Tania yang hendak memukul pelan temannya langsung membalikkan badannya dan tersenyum manis pada gurunya. Bu Harper hanya menghela nafas.
******
"Anne, bantulah aku...please..."
Dari istirahat ke dua sampai pulang sekolah Tania masih saja membujuk Anne untuk membantunya mengerjakan tugas yang sudah di berikan seminggu yang lalu tapi Tania melupakannya dan dia mengutuki dirinya karena itu.
"Anne..." panggil Tania putus asa.
Anne menghentikan langkahnya dan menghela nafas panjang.
"Kemarikan buku itu. Biar aku bawa setengahnya. Kita akan kerumahku." kata Anne akhirnya.
"Anne!! kamu memang yang terbaik...!!!" Tania bersorak gembira.
"Ya ampun kamu ini. Jangan berteriak. Sangat memalukan." Anne langsung berjalan cepat meninggalkan Tania.
"Lalu aku?" tanya Casey. "Apa aku bukan teman yang baik?"
"Kalau Casey teman yang cantik. Ayo kita pergi." Tania mengalungkan tangannya ke lengan Casey dan berjalan menuju rumah Anne.
Tania tidak berhenti-hentinya membola-balik buku yang dipinjamnya dari perpustakaan. Sesekali dia menggaruk-garuk kepalanya yang tidak gatal. Dia mencoba untuk mengerti apa yang dia baca. Tapi semakin lama dia baca, dia semakin tidak mengerti. Anne masuk ke kamarnya membawa makanan ringan.
"Apa kamu sudah mendapatkannya?" tanya Anne.
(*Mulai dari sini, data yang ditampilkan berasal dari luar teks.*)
(* ===== verification/Text.v ===== *)
(** * Strings

    What the repository's programs use of Rust's strings: a [String] is its
    bytes, which are UTF-8; [from_utf8], [trim] and [split_ascii_whitespace] as
    far as they are called, and the decimal numbers of [to_string] and [parse].
    [TextServers] and [ExampleClients] are built on them. *)

From S2P Require Import Prelude Encoding.
Local Open Scope N_scope.

(** ** UTF-8 *)

Definition in_range (lo hi c : u8) : bool := (lo <=? c) && (c <=? hi).

Definition continuation (c : u8) : bool := in_range 128 191 c.

(** The second byte of a three and of a four byte character depends on the first:
    no overlong forms, no surrogates, nothing above [10FFFF]. *)
Definition second_of_three (b c : u8) : bool :=
  if b =? 224 then in_range 160 191 c
  else if b =? 237 then in_range 128 159 c
  else in_range 225 239 b && continuation c.

Definition second_of_four (b c : u8) : bool :=
  if b =? 240 then in_range 144 191 c
  else if b =? 244 then in_range 128 143 c
  else in_range 241 243 b && continuation c.

(** [String::from_utf8] is [Ok] exactly on these bytes. *)
Fixpoint utf8_valid (s : bytes) : bool :=
  match s with
  | [] => true
  | b :: s =>
      if b <? 128 then utf8_valid s
      else match s with
      | [] => false
      | c :: s =>
          if in_range 194 223 b then continuation c && utf8_valid s
          else match s with
          | [] => false
          | d :: s =>
              if in_range 224 239 b then second_of_three b c && continuation d && utf8_valid s
              else match s with
              | [] => false
              | e :: s =>
                  in_range 240 244 b && second_of_four b c && continuation d && continuation e
                  && utf8_valid s
              end
          end
      end
  end.

Definition from_utf8 (s : bytes) : option bytes := if utf8_valid s then Some s else None.

(** A valid text in front does not change whether what follows is valid. *)
Lemma utf8_valid_app s t : utf8_valid s = true → utf8_valid (s ++ t) = utf8_valid t.
Proof.
  remember (length s) as n eqn:Hn. assert (length s ≤ n)%nat as Hle by lia. clear Hn.
  revert s Hle. induction n as [|n IH]; intros [|b s] Hle; simpl; try done; simpl in Hle; [lia|].
  destruct (b <? 128); [apply IH; lia|].
  destruct s as [|c s]; [done|]. simpl in *.
  destruct (in_range 194 223 b).
  { intros [-> Hs]%andb_prop. simpl. apply IH; [lia|done]. }
  destruct s as [|d s]; [done|]. simpl in *.
  destruct (in_range 224 239 b).
  { intros [[-> ->]%andb_prop Hs]%andb_prop. simpl. apply IH; [lia|done]. }
  destruct s as [|e s]; [done|]. simpl in *.
  intros [[[[-> ->]%andb_prop ->]%andb_prop ->]%andb_prop Hs]%andb_prop. simpl. apply IH; [lia|done].
Qed.

Lemma utf8_append s t : utf8_valid s = true → utf8_valid t = true → utf8_valid (s ++ t) = true.
Proof. intros Hs Ht. by rewrite utf8_valid_app. Qed.

Lemma utf8_concat ss : Forall (λ s, utf8_valid s = true) ss → utf8_valid (concat ss) = true.
Proof. induction 1 as [|s ss Hs _ IH]; [done|]. by apply utf8_append. Qed.

Lemma ascii_utf8 s : Forall (λ c, c < 128) s → utf8_valid s = true.
Proof. induction 1 as [|c s Hc Hs IH]; [done|]. simpl. by rewrite (proj2 (N.ltb_lt _ _) Hc). Qed.

(** ** Whitespace *)

(** [char::is_whitespace] on the ASCII characters, as [str::trim] uses it. *)
Definition is_whitespace (c : u8) : bool := in_range 9 13 c || (c =? 32).

(** [str::trim], of a text of ASCII characters. *)
Fixpoint trim_start (s : bytes) : bytes :=
  match s with
  | c :: s' => if is_whitespace c then trim_start s' else s
  | [] => []
  end.

Definition trim (s : bytes) : bytes := reverse (trim_start (reverse (trim_start s))).

(** [u8::is_ascii_whitespace], as [str::split_ascii_whitespace] uses it. *)
Definition is_ascii_whitespace (c : u8) : bool :=
  (c =? 9) || (c =? 10) || (c =? 12) || (c =? 13) || (c =? 32).

(** [s.split_ascii_whitespace().next()]. *)
Fixpoint skip_whitespace (s : bytes) : bytes :=
  match s with
  | c :: s' => if is_ascii_whitespace c then skip_whitespace s' else s
  | [] => []
  end.

Fixpoint until_whitespace (s : bytes) : bytes :=
  match s with
  | c :: s => if is_ascii_whitespace c then [] else c :: until_whitespace s
  | [] => []
  end.

Definition first_word (s : bytes) : option bytes :=
  match until_whitespace (skip_whitespace s) with
  | [] => None
  | word => Some word
  end.

(** ** Decimal numbers *)

Definition is_digit (c : u8) : bool := in_range 48 57 c.

Fixpoint parse_digits (acc : N) (s : bytes) : option N :=
  match s with
  | [] => Some acc
  | c :: s =>
      if is_digit c then
        let value := 10 * acc + (c - 48) in
        if value <? 2 ^ 64 then parse_digits value s else None
      else None
  end.

(** [str::parse::<u64>]: no empty text, one leading plus sign, no overflow. *)
Definition parse_u64 (s : bytes) : option u64 :=
  match s with
  | [] => None
  | c :: rest =>
      if c =? 43 then match rest with [] => None | _ => parse_digits 0 rest end
      else parse_digits 0 s
  end.

Fixpoint digits (fuel : nat) (n : N) : bytes :=
  match fuel with
  | O => []
  | S fuel => if n <? 10 then [48 + n] else digits fuel (n / 10) ++ [48 + n mod 10]
  end.

(** [u64::to_string]; no [u64] has more than twenty digits. *)
Definition u64_to_string (n : u64) : bytes := digits 20 n.

Lemma parse_digits_app acc s t :
  parse_digits acc (s ++ t) = a ← parse_digits acc s; parse_digits a t.
Proof.
  revert acc. induction s as [|c s IH]; intros acc; [done|]. cbn [app parse_digits].
  destruct (is_digit c); [|done]. destruct (10 * acc + (c - 48) <? 2 ^ 64); [apply IH|done].
Qed.

Lemma is_digit_of n : n < 10 → is_digit (48 + n) = true.
Proof. intros Hn. unfold is_digit, in_range. by rewrite !(proj2 (N.leb_le _ _)) by lia. Qed.

Lemma digits_S fuel n :
  digits (S fuel) n = if n <? 10 then [48 + n] else digits fuel (n / 10) ++ [48 + n mod 10].
Proof. done. Qed.

Lemma digits_digits fuel n : Forall (λ c, is_digit c = true) (digits fuel n).
Proof.
  revert n. induction fuel as [|fuel IH]; intros n; [constructor|]. simpl.
  destruct (N.ltb_spec n 10) as [Hn|Hn]; [by repeat constructor; apply is_digit_of|].
  apply Forall_app. split; [apply IH|]. repeat constructor. apply is_digit_of. by apply N.mod_lt.
Qed.

Lemma digits_ascii fuel n : Forall (λ c, c < 128) (digits fuel n).
Proof.
  eapply Forall_impl; [apply digits_digits|]. intros c Hc. simpl in Hc. unfold is_digit, in_range in Hc.
  apply andb_prop in Hc as [_ Hc]. apply N.leb_le in Hc. lia.
Qed.

Lemma parse_digits_of fuel n :
  n < 10 ^ N.of_nat (S fuel) → n < 2 ^ 64 → parse_digits 0 (digits (S fuel) n) = Some n.
Proof.
  assert (∀ m, m < 10 → m < 2 ^ 64 → parse_digits 0 [48 + m] = Some m) as Hone.
  { intros m Hm Hlt. cbn [parse_digits]. rewrite is_digit_of by done.
    replace (10 * 0 + (48 + m - 48)) with m by lia. by rewrite (proj2 (N.ltb_lt _ _) Hlt). }
  revert n. induction fuel as [|fuel IH]; intros n Hf Hn; rewrite digits_S.
  - replace (10 ^ N.of_nat 1) with 10 in Hf by done. rewrite (proj2 (N.ltb_lt _ _) Hf). by apply Hone.
  - destruct (N.ltb_spec n 10) as [Hs|Hs]; [by apply Hone|]. rewrite parse_digits_app.
    pose proof (N.div_mod n 10 ltac:(done)) as Hd. pose proof (N.mod_lt n 10 ltac:(done)) as Hm.
    rewrite IH; [|apply N.Div0.div_lt_upper_bound;
      rewrite <-N.pow_succ_r', <-Nnat.Nat2N.inj_succ; exact Hf
      |eapply N.le_lt_trans; [apply N.Div0.div_le_upper_bound|exact Hn]; lia].
    cbn [mbind option_bind parse_digits]. rewrite is_digit_of by done.
    rewrite (N.add_comm 48), N.add_sub, <-Hd.
    by rewrite (proj2 (N.ltb_lt _ _) Hn).
Qed.

(** A printed number parses back to itself. *)
Lemma parse_digits_to_string n : n < 2 ^ 64 → parse_digits 0 (u64_to_string n) = Some n.
Proof. intros Hn. apply parse_digits_of; [|done]. eapply N.lt_trans; [exact Hn|]. by vm_compute. Qed.

Lemma parse_to_string n : n < 2 ^ 64 → parse_u64 (u64_to_string n) = Some n.
Proof.
  intros Hn. pose proof (parse_digits_to_string n Hn) as Hp. pose proof (digits_digits 20 n) as Hd. fold (u64_to_string n) in Hd. unfold parse_u64.
  destruct (u64_to_string n) as [|c rest] eqn:Hs.
  - exfalso. revert Hs. unfold u64_to_string. cbn [digits]. destruct (n <? 10); [done|].
    by intros [_ ?]%app_eq_nil.
  - apply Forall_cons in Hd as [Hc _]. destruct (N.eqb_spec c 43) as [->|_]; [done|exact Hp].
Qed.

Lemma to_string_ascii n : Forall (λ c, c < 128) (u64_to_string n).
Proof. apply digits_ascii. Qed.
Tania menggeleng.
"Sepertinya otakku tidak mau bekerja sama kali ini." jawab Tania lemas.
"Dasar kamu ini. Sini aku bantu cari." sahut Anne akhirnya. Tania langsung senyum sumringah dan semanis mungkin pada Anne. "Ughh jangan senyum seperti itu!! Aku mau muntah, huweekk.." ejek Anne. Tania cemberut mendengarnya.
"Eh kalian." panggil Casey. Tania dan Anne serempak menoleh. "Kalian dengar tidak soal Mark yang katanya berpacaran dengan Lizzie?"
"Benarkah? mereka berpacaran?" tanya Tania terkejut. Casey mengangkat kedua bahunya.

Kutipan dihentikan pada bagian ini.